This unlocks a Vec-less design in the handshake code now that
there is an upper limit on read buffer sizes.
After reviewing lightningdevkit#494 there was design feedback on the use of Vec vs.
arrays in this layer of the code for fragmentation reasons. To get ahead
of the same issues in this new state machine and to limit the behavior
changes from master, remove Vec from the state machine in favor of thin
wrappers around fixed-size arrays.

This patch reintroduces the Act object (a thin wrapper around fixed size
arrays) with some convenience features to make them a bit easier to
pass around and build.

The Handshake code is still note Vec-clean as the encryption code uses
Vecs during encryption, but it is one step closer to passing back slices
to the peer_handler.
In order to limit perf/allocation changes from master, remove the last
use of Vec from the handshake code.

The decrypt/encrypt code now takes an out parameter to place the
decrypted bytes. All handshake users know the fixed-size of the output
decryption so they can use arrays. The Conduit code will still allocate
a Vec based on the input message and pass it through.

After this patch, the handshake code is now Vec-less and copies are
minimized.
Clean up small items based on review comments that are expected to be
non-controversial so they can all go in one commit.
Follow existing pattern used in util/ for consistency.
Don't rely on the initialized buffer filled with zeros.
Instead of returning a subslice of input for the caller to process, just
return the number of bytes consume and let them do the accounting.
@julianknutsen
Copy link
Author

Rebased against upstream and resolved merges.

use ln::peers::{chacha, hkdf5869rfc};
use util::byte_utils;

pub(super) type SymmetricKey = [u8; 32];
Copy link
Collaborator

Choose a reason for hiding this comment

The reason will be displayed to describe this comment to others. Learn more.

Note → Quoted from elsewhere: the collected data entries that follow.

(* ===== verification/SchedSleep.v ===== *)
(** * Going to sleep, the next wake-up and the scheduler lock *)

From S2P Require Import Prelude.
From S2P Require Import DList.
From S2P Require Import Systimer.
From S2P Require Import OsStats.
From S2P Require Import Kernel.
From S2P Require Import Scheduler.
From S2P Require Import SchedInv.
From S2P Require Import SchedCore.
From S2P Require Import SchedTime.
From S2P Require Import Events.
From S2P Require Import OsTime.
From stdpp Require Import base numbers gmap list sorting.
From Stdlib Require Import ZArith Lia.
Local Open Scope Z_scope.

Section Sleep.
Context {HS : Type} {AL : Allocator HS}.
Implicit Types s : kstate HS.

(** ** Entering a time list *)

Lemma dl_insert (ts : gmap Z task) t o x :
  dl (<[t := o]> ts) x = if decide (x = t) then t_jiffies o else dl ts x.
Proof. unfold dl. rewrite lookup_insert. repeat case_decide; subst; done. Qed.

(** Inserting a task into one of the two lists. *)
Lemma time_lists_insert ts tl pw cur ov t o i :
  time_lists ts tl pw cur ov -> timed_state (t_state o) = true -> in_u32 (t_jiffies o) ->
  t ∉ cur ++ ov ->
  let ts' := <[t := o]> ts in
  let ins := insert_before_first (fun y => t_jiffies o <? dl ts' y) t in
  let l := if decide (i = pw) then cur else ov in
  time_lists ts' (<[i := ins l]> tl) pw
    (if decide (i = pw) then ins cur else cur) (if decide (i = pw) then ov else ins ov).
Proof.
  intros Htl Hst Hr Hn ts' ins l.
  assert (time_lists ts' tl pw cur ov) as Htl'.
  { eapply time_lists_ext; [exact Htl|]. intros x Hx. unfold ts'. rewrite lookup_insert_ne; congruence. }
  assert (dl ts' t = t_jiffies o) as Edl by (unfold ts'; by rewrite dl_insert, decide_True).
  assert (forall k, ins k ≡ₚ t :: k) as Hperm by (intros; apply insert_before_first_perm).
  assert (forall x, x ∈ t :: (cur ++ ov) -> exists o, ts' !! x = Some o /\ timed_state (t_state o) = true) as Hs1.
  { intros x [->|Hx]%elem_of_cons; [exists o; unfold ts'; by rewrite lookup_insert_eq|].
    by apply (tm_state _ _ _ _ _ Htl'). }
  assert (forall x, x ∈ t :: (cur ++ ov) -> in_u32 (dl ts' x)) as Hr1.
  { intros x [->|Hx]%elem_of_cons; [by rewrite Edl|]. by apply (tm_range _ _ _ _ _ Htl'). }
  assert (NoDup (t :: (cur ++ ov))) as Hnd by (constructor; [done|by eapply tm_nodup]).
  destruct Htl'. unfold l. destruct (decide (i = pw)) as [->|Hi].
  - split; try done.
    + by rewrite lookup_insert_eq.
    + by rewrite lookup_insert_ne by (by destruct pw).
    + by rewrite Hperm.
    + by apply insert_before_first_sorted.
    + intros x. rewrite Hperm. apply Hs1.
    + intros x. rewrite Hperm. apply Hr1.
  - assert (i = negb pw) as -> by (by destruct i, pw).
    assert (cur ++ ins ov ≡ₚ t :: (cur ++ ov)) as Hp2 by (by rewrite Hperm, <- Permutation_middle).
    split; try done.
    + rewrite lookup_insert_ne; [done|by destruct pw].
    + by rewrite lookup_insert_eq.
    + by rewrite Hp2.
    + by apply insert_before_first_sorted.
    + intros x. rewrite Hp2. apply Hs1.
    + intros x. rewrite Hp2. apply Hr1.
Qed.

Definition on_time_list s (t : Z) : Prop := t ∈ cur_list s ++ ov_list s.

Lemma remaining_None s t : ~ on_time_list s t -> remaining s t = None.
Proof.
  intros Hn. unfold on_time_list in Hn. rewrite elem_of_app in Hn.
  unfold remaining. by rewrite !decide_False by tauto.
Qed.
(* ===== verification/EventProofs.v ===== *)
(** * Correctness of the event flags

    Setting event bits wakes exactly the waiting tasks whose condition holds. *)

From S2P Require Import Prelude.
From S2P Require Import DList.
From S2P Require Import Kernel.
From S2P Require Import Scheduler.
From S2P Require Import Events.
From S2P Require Import Semaphore.
From S2P Require Import SchedInv.
From S2P Require Import SchedCore.
From S2P Require Import SchedTime.
From S2P Require Import SchedSleep.
From S2P Require Import SchedWake.
From S2P Require Import WakeAll.
From stdpp Require Import base numbers gmap list sorting.
From Stdlib Require Import ZArith Lia.
Local Open Scope Z_scope.

(** The condition task [t] waits for holds for the event bits [bits]. *)
Definition matched (ts : gmap Z task) (bits t : Z) : bool :=
  match ts !! t with Some o => check_cond2 bits (t_obj o) | None => false end.

(** Bits task [t] wants to have cleared when it is woken. *)
Definition clears (ts : gmap Z task) (t : Z) : Z :=
  match ts !! t with
  | Some o => if has_bits (t_obj o) ISIX_EVENT_CTRL_CLEAR_EXIT_FLAG
              then Z.land (t_obj o) ISIX_EVENT_EVBITS else 0
  | None => 0
  end.

Definition woken_of (ts : gmap Z task) (bits : Z) (l : list Z) : list Z :=
  filter (fun t => matched ts bits t = true) l.
Definition kept_of (ts : gmap Z task) (bits : Z) (l : list Z) : list Z :=
  filter (fun t => matched ts bits t = false) l.

Lemma matched_frame ts ts' bits l :
  (forall t, t ∈ l -> ts' !! t = ts !! t) ->
  woken_of ts' bits l = woken_of ts bits l /\ kept_of ts' bits l = kept_of ts bits l /\
  forall c, foldl (fun c t => Z.lor c (clears ts' t)) c (woken_of ts bits l) =
            foldl (fun c t => Z.lor c (clears ts t)) c (woken_of ts bits l).
Proof.
  intros H. unfold woken_of, kept_of. induction l as [|x l IH]; [done|].
  destruct IH as (I1 & I2 & I3); [intros t Ht; apply H; by right|].
  assert (matched ts' bits x = matched ts bits x) as E by (unfold matched; by rewrite H by left).
  rewrite !filter_cons, E, I1, I2. split_and!; [done|done|].
  intros c. destruct (decide (matched ts bits x = true)); [|apply I3]. simpl.
  unfold clears at 2 4. rewrite (H x) by left. apply I3.
Qed.

(** The word a waiting task leaves for the setter of the bits. *)
Definition wait_word (bits : Z) (clear all : bool) : Z :=
  Z.lor (Z.lor bits (if all then ISIX_EVENT_CTRL_ALL_MATCH_FLAG else 0))
    (if clear then ISIX_EVENT_CTRL_CLEAR_EXIT_FLAG else 0).

(** It encodes the condition exactly. *)
Lemma wait_word_cond b bits clear all :
  in_u32 bits -> has_bits bits ISIX_EVENT_CTRL_BITS = false ->
  check_cond2 b (wait_word bits clear all) = check_cond b bits all.
Proof.
  intros Hb Hc. unfold has_bits in Hc. apply negb_false_iff, Z.eqb_eq in Hc.
  assert (Z.land bits ISIX_EVENT_EVBITS = bits) as Hev.
  { rewrite <- (Z.mod_small bits (2 ^ 32)) at 2 by exact Hb. rewrite <- Z.land_ones by lia.
    change (Z.ones 32) with (Z.lor ISIX_EVENT_EVBITS ISIX_EVENT_CTRL_BITS).
    by rewrite Z.land_lor_distr_r, Hc, Z.lor_0_r. }
  assert (Z.land bits ISIX_EVENT_CTRL_ALL_MATCH_FLAG = 0) as Hall.
  { change ISIX_EVENT_CTRL_ALL_MATCH_FLAG with (Z.land ISIX_EVENT_CTRL_BITS ISIX_EVENT_CTRL_ALL_MATCH_FLAG).
    by rewrite Z.land_assoc, Hc. }
  unfold check_cond2, wait_word, has_bits. rewrite !Z.land_lor_distr_l, Hev, Hall.
  by destruct all, clear; simpl; rewrite ?Z.lor_0_r.
Qed.

Section EventProofs.
Context {HS : Type} {AL : Allocator HS}.
Implicit Types s : kstate HS.

Lemma wp_ev_get e b (Q : Z -> kstate HS -> Prop) s : k_evs s !! e = Some b -> Q b s -> wp (ev_get e) Q s.
Proof. intros E HQ. unfold ev_get. wp_step. wp_step. by eapply wp_of_option. Qed.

Nit: better to newtype this (ie SymmetricKey([u8; 32])) so that the typesystem enforces explicit conversion to/from [u8; 32].


}

pub(super) struct Encryptor {
Copy link
Collaborator

Choose a reason for hiding this comment

The reason will be displayed to describe this comment to others. Learn more.

I believe these can be non-pub (I know they are used in later PRs, but I don't think they should be, see comment there).

Copy link
Author

Choose a reason for hiding this comment

The reason will be displayed to describe this comment to others. Learn more.

Dereferenced in handler.rs.

I'm not a fan of the pattern, but that was how 494 existed and I kept it that way until the Transport encapsulation was done.

Copy link
Collaborator

Choose a reason for hiding this comment

The reason will be displayed to describe this comment to others. Learn more.

Right, I think we agree, re: #693 (comment)

}
}

impl IHandshakeState for InitiatorStartingState {
Copy link
Collaborator

Choose a reason for hiding this comment

The reason will be displayed to describe this comment to others. Learn more.

AFAICT, the trait is never really used, even in tests - here and for all the individual messages, we could just have a "dumb" impl block and things would work as well, and then the trait is only ever used by the HandshakeState enum, which means it could just be dropped.

Copy link
Author

Choose a reason for hiding this comment

The reason will be displayed to describe this comment to others. Learn more.

It is a defensive programming technique to ensure all of the individual state enums all implement the same common interface. That way, the wrapper enum can be simple delegation.

It was the idiomatic rust enum dispatch method I found. Other projects leverage macros and crates, but I chose to keep it more verbose to not introduce additional dependencies.

Here is the trait definition that I hope explains it. If you want this removed just let me know, I don't need to bikeshed about it.

// Trait for all individual states to implement that ensure HandshakeState::next() can
// delegate to a common function signature. May transition to the same state in the event there are
// not yet enough bytes to move forward with the handshake.
pub(super) trait IHandshakeState {
	fn next(self, input: &[u8]) -> Result<(Option<Act>, HandshakeState), String>;
}

Copy link
Collaborator

Choose a reason for hiding this comment

The reason will be displayed to describe this comment to others. Learn more.

Hmm, I guess I don't have a super strong feeling on using a trait to show identical operation, though it wasn't immediately obvious to me that that was its purpose given its public across the module (but only used in the states.rs file) and implemented by both the top-level enum and structs inside. Maybe best to move it in states.rs and add a comment?

Copy link
Contributor

Choose a reason for hiding this comment

The reason will be displayed to describe this comment to others. Learn more.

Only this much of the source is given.